Si è riunito il Consiglio Regionale di Arci Caccia Toscana, che ha affrontato i principali adempimenti organizzativi e programmatici necessari all’avvio della nuova legislatura associativa, definendo gli assetti di governo e le priorità operative per i prossimi mesi.
È stato inoltre eletto il nuovo Ufficio di Presidenza, composto dal Presidente Regionale Sirio Bussolotti, da Paolo Malquori, Nicola Nista, Luca Gironi e Masco Franchetti. Paolo Malquori e Nicola Nista ricopriranno l’incarico di Vicepresidente . Ai lavori dell’Ufficio parteciperanno stabilmente anche i responsabili dei principali settori associativi.
Tra i primi adempimenti deliberati figura la costituzione del Forum regionale della Cinofilia, organismo chiamato a coordinare e rilanciare le attività cinofile dell’associazione. I presidenti provinciali sono stati invitati a comunicare tempestivamente i nominativi dei rispettivi referenti, così da consentire la convocazione del Forum e la nomina del responsabile regionale.
Ampio spazio è stato dedicato anche all’analisi della situazione del Piano Faunistico Venatorio della Toscana. Arci Caccia Toscana ha ribadito il proprio impegno per una rapida approvazione del Piano, purché accompagnata dall’accoglimento di alcune proposte migliorative avanzate dall’associazione, in particolare sul fronte della semplificazione delle procedure amministrative e della tutela della certezza normativa per i cacciatori.
Nel corso della riunione è stata infine confermata la volontà di rafforzare l’attività di informazione e comunicazione sul territorio, mettendo a disposizione dei dirigenti provinciali strumenti utili per illustrare con chiarezza le posizioni dell’associazione sui principali temi della politica venatoria nazionale e regionale. Ampio spazio è stato dato al problema della PSA ed all’informazione sulle conseguenze sul mondo venatorio di questa emergenza. Come richiesto dai consiglieri sarà redatto un vademecum informativo contenente utili consigli suglòi adempimenti necessari per andare a caccia.

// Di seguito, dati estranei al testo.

(** ** Invariant *)

(** Valid descriptors of different objects differ, an object's descriptor is
    open and not loose, and the open descriptors are those of the objects and
    the loose ones; nothing was closed twice or while closed. *)
Definition owned (w : world) (fd : Z) : Prop := 0 <= fd ∧ ∃ i, objs w !! i = Some fd.

Record inv (w : world) : Prop := {
  inv_inj i j fd : 0 <= fd → objs w !! i = Some fd → objs w !! j = Some fd → i = j;
  inv_open fd : fd ∈ opened w ↔ owned w fd ∨ fd ∈ loose w;
  inv_loose fd : fd ∈ loose w → 0 <= fd ∧ ¬ owned w fd;
  inv_bad : bad w = [];
}.

(** The descriptors a run opens. *)
Fixpoint opens (os : list op) : nat :=
  match os with
  | [] => O
  | OpOpen _ :: os' => S (opens os')
  | _ :: os' => opens os'
  end.

(** ** Preservation *)

(** [i] gives its descriptor up to the client. *)
Lemma inv_release w i fd :
  inv w → objs w !! i = Some fd → inv (take_back fd (set_obj i (-1) w)).
Proof.
  intros [Hinj Hopen Hloose Hbad] Hi. split; unfold owned in *; simpl.
  - intros a b x Hx Ha Hb. destruct (decide (a = i)) as [->|], (decide (b = i)) as [->|];
      simplify_map_eq; try lia. by eapply Hinj.
  - intros x. rewrite Hopen. destruct (0 <=? fd) eqn:Hfd; bool_facts.
    + rewrite elem_of_union, elem_of_singleton. split.
      * intros [[Hx [j Hj]]|Hl]; [|auto]. destruct (decide (j = i)) as [->|]; simplify_eq; [auto|].
        left. split; [done|]. exists j. by simplify_map_eq.
      * intros [[Hx [j Hj]]|[->|Hl]]; [|by left; eauto|by right].
        destruct (decide (j = i)) as [->|]; simplify_map_eq; [lia|]. left. eauto.
    + split; (intros [[Hx [j Hj]]|Hl]; [left; split; [done|]|by right]); exists j;
        destruct (decide (j = i)) as [->|]; simplify_map_eq; done || lia.
  - intros x Hx. destruct (decide (x = fd)) as [->|Hne].
    + destruct (0 <=? fd) eqn:Hfd; bool_facts; [|by apply Hloose in Hx as [? _]; lia].
      split; [done|]. intros [_ [j Hj]].
      destruct (decide (j = i)) as [->|Hji]; simplify_map_eq; [lia|]. by apply Hji, (Hinj j i fd).
    + assert (x ∈ loose w) as Hl by (destruct (0 <=? fd); set_solver).
      apply Hloose in Hl as [? Hno]. split; [done|]. intros [_ [j Hj]]. apply Hno.
      split; [done|]. exists j. destruct (decide (j = i)) as [->|]; simplify_map_eq; done || lia.
  - done.
Qed.

(** [i] holds nothing and takes a descriptor of the client. *)
Lemma inv_adopt w i fd :
  inv w → (∀ x, objs w !! i = Some x → x < 0) → may_give fd w →
  inv (set_obj i fd (give fd w)).
Proof.
  intros [Hinj Hopen Hloose Hbad] Hi Hfd. split; unfold owned in *; simpl.
  - intros a b x Hx Ha Hb. destruct (decide (a = i)) as [->|], (decide (b = i)) as [->|];
      simplify_map_eq; try done; [| |by eapply Hinj]; exfalso;
      (destruct Hfd as [?|Hl]; [lia|]); apply Hloose in Hl as [_ Hno]; apply Hno; eauto.
  - intros x. rewrite Hopen, elem_of_difference, elem_of_singleton. split.
    + intros [[Hx [j Hj]]|Hl].
      * left. split; [done|]. exists j. destruct (decide (j = i)) as [->|]; simplify_map_eq; [|done].
        apply Hi in Hj. lia.
      * destruct (decide (x = fd)) as [->|]; [|auto]. left.
        split; [by apply Hloose in Hl as [? _]|]. exists i. by simplify_map_eq.
    + intros [[Hx [j Hj]]|[Hl _]]; [|auto]. destruct (decide (j = i)) as [->|]; simplify_map_eq.
      * destruct Hfd; [lia|auto].
      * left. eauto.
  - intros x [Hl Hne]%elem_of_difference. apply Hloose in Hl as [? Hno]. split; [done|].
    intros [_ [j Hj]]. apply Hno. split; [done|]. exists j.
    destruct (decide (j = i)) as [->|]; simplify_map_eq; [set_solver|done].
  - done.
Qed.

(** The client's own [close]. *)
Lemma inv_close w fd : inv w → fd ∈ loose w → inv (close fd (give fd w)).
Proof.
  intros [Hinj Hopen Hloose Hbad] Hl. unfold close. simpl.
  rewrite decide_True by (apply Hopen; auto). split; unfold owned in *; simpl; try done.
  - intros x. rewrite !elem_of_difference, Hopen, elem_of_singleton. split; [tauto|].
    intros [[Hx Ho]|[? ?]]; [|auto]. split; [auto|]. intros ->. apply Hloose in Hl. tauto.
  - intros x [Hx _]%elem_of_difference. by apply Hloose.
Qed.

Lemma inv_open_step w fd : inv w → 0 <= fd → fd ∉ opened w → inv (set_opened fd w).
Proof.
  intros [Hinj Hopen Hloose Hbad] Hfd Hno. split; unfold owned in *; simpl; try done.
  - intros x. rewrite !elem_of_union, Hopen. tauto.
  - intros x [->%elem_of_singleton|Hx]%elem_of_union; [|by apply Hloose]. split; [done|].
    intros Ho. apply Hno, Hopen. auto.
Qed.

Lemma inv_delete w i fd :
  inv w → objs w !! i = Some fd → fd < 0 →
  inv (mkWorld (delete i (objs w)) (opened w) (loose w) (closed w) (bad w)).
Proof.
  intros [Hinj Hopen Hloose Hbad] Hi Hfd.
  assert (Howned : ∀ x, (0 <= x ∧ ∃ j, delete i (objs w) !! j = Some x) ↔ owned w x).
  { intros x. split; intros [Hx [j Hj]]; (split; [done|]); exists j.
    - by apply lookup_delete_Some in Hj as [_ Hj].
    - rewrite lookup_delete_Some. split; [|done]. intros ->. simplify_eq. lia. }
  split; unfold owned in *; simpl; try done.
  - intros a b x Hx [_ Ha]%lookup_delete_Some [_ Hb]%lookup_delete_Some. by eapply Hinj.
  - intros x. by rewrite Hopen, Howned.
  - intros x Hx. rewrite Howned. by apply Hloose.
Qed.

Con le decisioni assunte, Arci Caccia Toscana avvia ufficialmente la nuova fase organizzativa, ponendo al centro dell’azione associativa il rafforzamento della struttura e il sostegno ai territori. Fondamenta dell’azione politica: la difesa della caccia sociale e la gestione del territorio e della fauna fondata su competenza scientifica, responsabilità istituzionale e partecipazione.